The roles of hydrogen tunneling, electrostatics, and conformational motions in enzyme catalysis will be discussed. We have developed hybrid quantum/classical molecular dynamics methods that include the quantum mechanical effects of the active electrons and transferring proton(s), as well as the motions of the entire solvated enzyme. These methods have been used to study the proton and hydride transfer reactions catalyzed by the enzymes dihydrofolate reductase (DHFR) and ketosteroid isomerase (KSI). The free energy profiles are generated along a collective reaction coordinate, and the changes in hydrogen bonding and electrostatic interactions are analyzed along the entire reaction pathway.
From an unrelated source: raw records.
Lemma addTerminalLocked_ok params t key tr :
  params_wf params -> table_ok params t -> terminal_ok tr ->
  exists t', addTerminalLocked (sp_limits params) t key tr = Ok t' /\ terminal_only t t' /\ table_ok params t'.
Proof.
  intros Hp Ht Htr. destruct (tb_ring _ _ Ht) as (Hnd & Hdom & Hlen & Hnext). unfold addTerminalLocked.
  pose proof (tb_terminal _ _ Ht) as Hall.
  case_bool_decide as Hk.
  { eexists. split_and!; [done..|]. eapply table_ok_terminal; [done..| |]; cbn.
    - split_and!; try done; try lia. intros k. rewrite Hdom, lookup_insert_is_Some.
      destruct (decide (key = k)) as [->|]; naive_solver.
    - by intros k x [[_ <-]|[_ Hx]]%lookup_insert_Some; [|eapply Hall]. }
  assert (Hnk : key ∉ terminalOrder t) by (by rewrite Hdom).
  destruct (Z.ltb_spec (len (terminalOrder t)) (max_in_flight_requests (sp_limits params))) as [Hlt|Hge].
  { eexists. split_and!; [done..|]. eapply table_ok_terminal; [done..| |]; cbn.
    - rewrite len_app, len_cons, len_nil. split_and!; try lia.
      + apply NoDup_app. split_and!; [done| |apply NoDup_singleton]. by intros x Hx ->%list_elem_of_singleton.
      + intros k. rewrite elem_of_app, list_elem_of_singleton, Hdom, lookup_insert_is_Some.
        destruct (decide (key = k)); naive_solver.
    - by intros k x [[_ <-]|[_ Hx]]%lookup_insert_Some; [|eapply Hall]. }
  destruct (lookup_lt_is_Some_2 (terminalOrder t) (Z.to_nat (terminalNext t))) as [oldest Hold].
  { unfold len in *. lia. }
  assert (Hidx : index (E := error) (terminalOrder t) (terminalNext t) = Ok oldest) by (apply index_Ok; [lia|done]).
  rewrite Hidx. cbn [mbind result_bind]. destruct (Z.eqb_spec (max_in_flight_requests (sp_limits params)) 0) as [|_]; [lia|].
  eexists. split_and!; [done..|]. eapply table_ok_terminal; [done..| |]; cbn.
  - split_and!.
    + by eapply NoDup_insert_fresh.
    + intros k. rewrite lookup_insert_is_Some, lookup_delete_is_Some, <- Hdom.
      rewrite (elem_of_insert_NoDup _ _ oldest) by done. destruct (decide (key = k)); naive_solver.
    + unfold len. rewrite length_insert. done.
    + apply Z.mod_pos_bound. lia.
    + apply Z.mod_pos_bound. lia.
  - intros k x [[_ <-]|[_ Hx]]%lookup_insert_Some; [done|]. apply lookup_delete_Some in Hx as [_ Hx]. by eapply Hall.
Qed.
(** [decodeQuantum] of a strict encoding: the bits of the last group that are not
    used must be zero. *)
Fixpoint unsextets (s : list Z) : option bytes :=
  match s with
  | [] => Some []
  | [_] => None
  | [p; q] => if q `mod` 16 =? 0 then Some [p * 4 + q / 16] else None
  | [p; q; r] => if r `mod` 4 =? 0 then Some [p * 4 + q / 16; q `mod` 16 * 16 + r / 4] else None
  | p :: q :: r :: t :: s => b ← unsextets s; Some (p * 4 + q / 16 :: q `mod` 16 * 16 + r / 4 :: r `mod` 4 * 64 + t :: b)
  end.

Definition b64_char (x : Z) : Z :=
  if x <? 26 then 65 + x else if x <? 52 then 71 + x else if x <? 62 then x - 4 else if x =? 62 then 45 else 95.
Definition b64_value (c : Z) : option Z :=
  if (65 <=? c) && (c <=? 90) then Some (c - 65)
  else if (97 <=? c) && (c <=? 122) then Some (c - 71)
  else if (48 <=? c) && (c <=? 57) then Some (c + 4)
  else if c =? 45 then Some 62
  else if c =? 95 then Some 63
  else None.

(** [base64.RawURLEncoding.EncodeToString] *)
Definition base64_Encode (b : bytes) : bytes := b64_char <$> sextets b.

(** [base64.RawURLEncoding.Strict().DecodeString], which skips line breaks *)
Definition not_newline (c : Z) : bool := negb ((c =? 10) || (c =? 13)).
Definition base64_Decode (s : bytes) : option bytes :=
  xs ← mapM b64_value (List.filter not_newline s); unsextets xs.

Definition is_sextet (x : Z) : Prop := 0 <= x < 64.

Lemma sextets_sextet b : Forall is_byte b -> Forall is_sextet (sextets b).
Proof.
  revert b. fix IH 1. unfold is_byte, is_sextet. intros [|x [|y [|z b]]]; cbn [sextets]; rewrite ?Forall_cons; intros Hb.
  - done.
  - repeat constructor; lia.
  - repeat constructor; lia.
  - destruct Hb as (Hx & Hy & Hz & Hb). do 4 (split; [lia|]). by apply IH.
Qed.

Lemma unsextets_sextets b : Forall is_byte b -> unsextets (sextets b) = Some b.
Proof.
  revert b. fix IH 1. unfold is_byte. intros [|x [|y [|z b]]]; cbn [sextets unsextets]; rewrite ?Forall_cons; intros Hb.
  - done.
  - rewrite (proj2 (Z.eqb_eq _ 0)) by lia. do 2 f_equal. lia.
  - rewrite (proj2 (Z.eqb_eq _ 0)) by lia. f_equal. f_equal; [lia|]. f_equal. lia.
  - destruct Hb as (Hx & Hy & Hz & Hb). rewrite (IH b Hb). cbn [mbind option_bind]. f_equal. f_equal; [lia|]. f_equal; [lia|]. f_equal. lia.
Qed.

Lemma sextets_unsextets s : forall b, Forall is_sextet s -> unsextets s = Some b -> sextets b = s /\ Forall is_byte b.
Proof.
  revert s. fix IH 1. unfold is_sextet, is_byte. intros [|p [|q [|r [|t s]]]] b; cbn [unsextets]; rewrite ?Forall_cons; intros Hs.
  - by intros [= <-].
  - done.
  - destruct (Z.eqb_spec (q `mod` 16) 0); [|done]. intros [= <-]. cbn [sextets]. split; [f_equal; [lia|f_equal; lia]|]. repeat constructor; lia.
  - destruct (Z.eqb_spec (r `mod` 4) 0); [|done]. intros [= <-]. cbn [sextets].
    split; [f_equal; [lia|f_equal; [lia|f_equal; lia]]|]. repeat constructor; lia.
  - destruct Hs as (Hp & Hq & Hr & Ht & Hs). destruct (unsextets s) as [b'|] eqn:Hu; [|done]. cbn [mbind option_bind]. intros [= <-].
    destruct (IH s b' Hs Hu) as [<- Hb]. cbn [sextets]. split; [f_equal; [lia|f_equal; [lia|f_equal; [lia|f_equal; lia]]]|].
    rewrite !Forall_cons. split_and!; [lia..|done].
Qed.

Lemma length_sextets b : len (sextets b) = (4 * len b + 2) / 3.
Proof.
  revert b. fix IH 1. intros [|x [|y [|z b]]]; cbn [sextets]; rewrite ?len_cons; [done..|]. rewrite (IH b). lia.
Qed.

Lemma b64_value_char x : is_sextet x -> b64_value (b64_char x) = Some x.
Proof.
  unfold is_sextet. intros Hx. assert (x ∈ seqZ 0 64) as Hin by (apply elem_of_seqZ; lia). revert x Hin Hx.
  assert (forallb (fun x => bool_decide (b64_value (b64_char x) = Some x)) (seqZ 0 64) = true) as Hall by (vm_compute; reflexivity).
  rewrite forallb_forall in Hall. intros x Hx%list_elem_of_In%Hall _. by apply bool_decide_eq_true in Hx.
Qed.

Lemma b64_char_value c x : b64_value c = Some x -> b64_char x = c /\ is_sextet x.
Proof.
  unfold b64_value, is_sextet. destruct ((65 <=? c) && (c <=? 90)) eqn:H1; [intros [= <-]|].
  { unfold b64_char. rewrite (proj2 (Z.ltb_lt _ 26)) by lia. lia. }
  destruct ((97 <=? c) && (c <=? 122)) eqn:H2; [intros [= <-]|].
  { unfold b64_char. rewrite (proj2 (Z.ltb_ge _ 26)), (proj2 (Z.ltb_lt _ 52)) by lia. lia. }
  destruct ((48 <=? c) && (c <=? 57)) eqn:H3; [intros [= <-]|].
  { unfold b64_char. rewrite (proj2 (Z.ltb_ge _ 26)), (proj2 (Z.ltb_ge _ 52)), (proj2 (Z.ltb_lt _ 62)) by lia. lia. }
  destruct (Z.eqb_spec c 45) as [->|]; [by intros [= <-]|]. destruct (Z.eqb_spec c 95) as [->|]; [by intros [= <-]|done].
Qed.

Lemma b64_char_range x : is_sextet x -> 48 <= b64_char x <= 122 \/ b64_char x = 45.
Proof.
  unfold is_sextet, b64_char. intros Hx. destruct (Z.ltb_spec x 26); [lia|]. destruct (Z.ltb_spec x 52); [lia|].
  destruct (Z.ltb_spec x 62); [lia|]. destruct (x =? 62); lia.
Qed.
Lemma parts_bytes_inj ps : forall qs,
  Forall (fun p => 0 <= part_Size p < 2 ^ 63 /\ length (part_SHA256 p) = 32%nat) ps ->
  Forall (fun p => 0 <= part_Size p < 2 ^ 63 /\ length (part_SHA256 p) = 32%nat) qs ->
  concat (part_bytes <$> ps) = concat (part_bytes <$> qs) -> ps = qs.
Proof.
  assert (Hlen : forall p, length (part_SHA256 p) = 32%nat -> length (part_bytes p) = 40%nat).
  { intros p Hp. unfold part_bytes, PutUint64. by rewrite length_app, length_be_bytes, Hp. }
  induction ps as [|p ps IH]; intros [|q qs] Hps Hqs; cbn [fmap list_fmap concat]; try done.
  apply Forall_cons in Hps as [[Hps Hp] Hpr], Hqs as [[Hqs Hq] Hqr]. intros He.
  apply app_inj_1 in He as [Hb Hr]; [|by rewrite !Hlen]. f_equal; [|by apply IH].
  apply app_inj_1 in Hb as [Hsz Hd]; [|unfold PutUint64; by rewrite !length_be_bytes].
  apply PutUint64_inj in Hsz; [|done|done]. destruct p, q; cbn in *; congruence.
Qed.

Lemma wf_part_sizes m : manifest_wf m -> Forall (fun p => 0 <= part_Size p < 2 ^ 63) (mf_Parts m).
Proof.
  intros (_ & Hs & _ & Hlay & _). apply Forall_fmap with (f := part_Size) (P := fun n => 0 <= n < 2 ^ 63). rewrite Hlay.
  unfold layout. pose proof (Z.mod_pos_bound (mf_Size m) PartSize PartSize_pos). apply Forall_app. split.
  - apply Forall_replicate. unfold PartSize. lia.
  - destruct (_ =? 0); repeat constructor; unfold PartSize in *; lia.
Qed.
An analysis of the simulations resulted in the identification and characterization of a network of coupled motions that extends throughout the enzyme and represents equilibrium conformational changes that facilitate the chemical reaction. Mutations distal to the active site are shown to significantly impact the catalytic rate constant by altering the conformational sampling of the entire enzyme, thereby changing the probability of sampling configurations conducive to the catalyzed reaction. We have also developed quantum mechanical/molecular mechanical methodology to calculate the vibrational Stark shifts of thiocyanate probes incorporated into the active site of an enzyme. This methodology is shown to reproduce the experimentally measured vibrational shifts upon binding of an intermediate analog to KSI for two different nitrile probe positions. Analysis of the simulations provides atomistic insight into the roles that key residues play in determining the electrostatic environment and hydrogen-bonding interactions experienced by the nitrile probe. Currently, this approach is being used to study the vibrational shifts of nitrile probes for intermediates along the reaction pathway for DHFR to elucidate the conformational changes occurring during catalysis.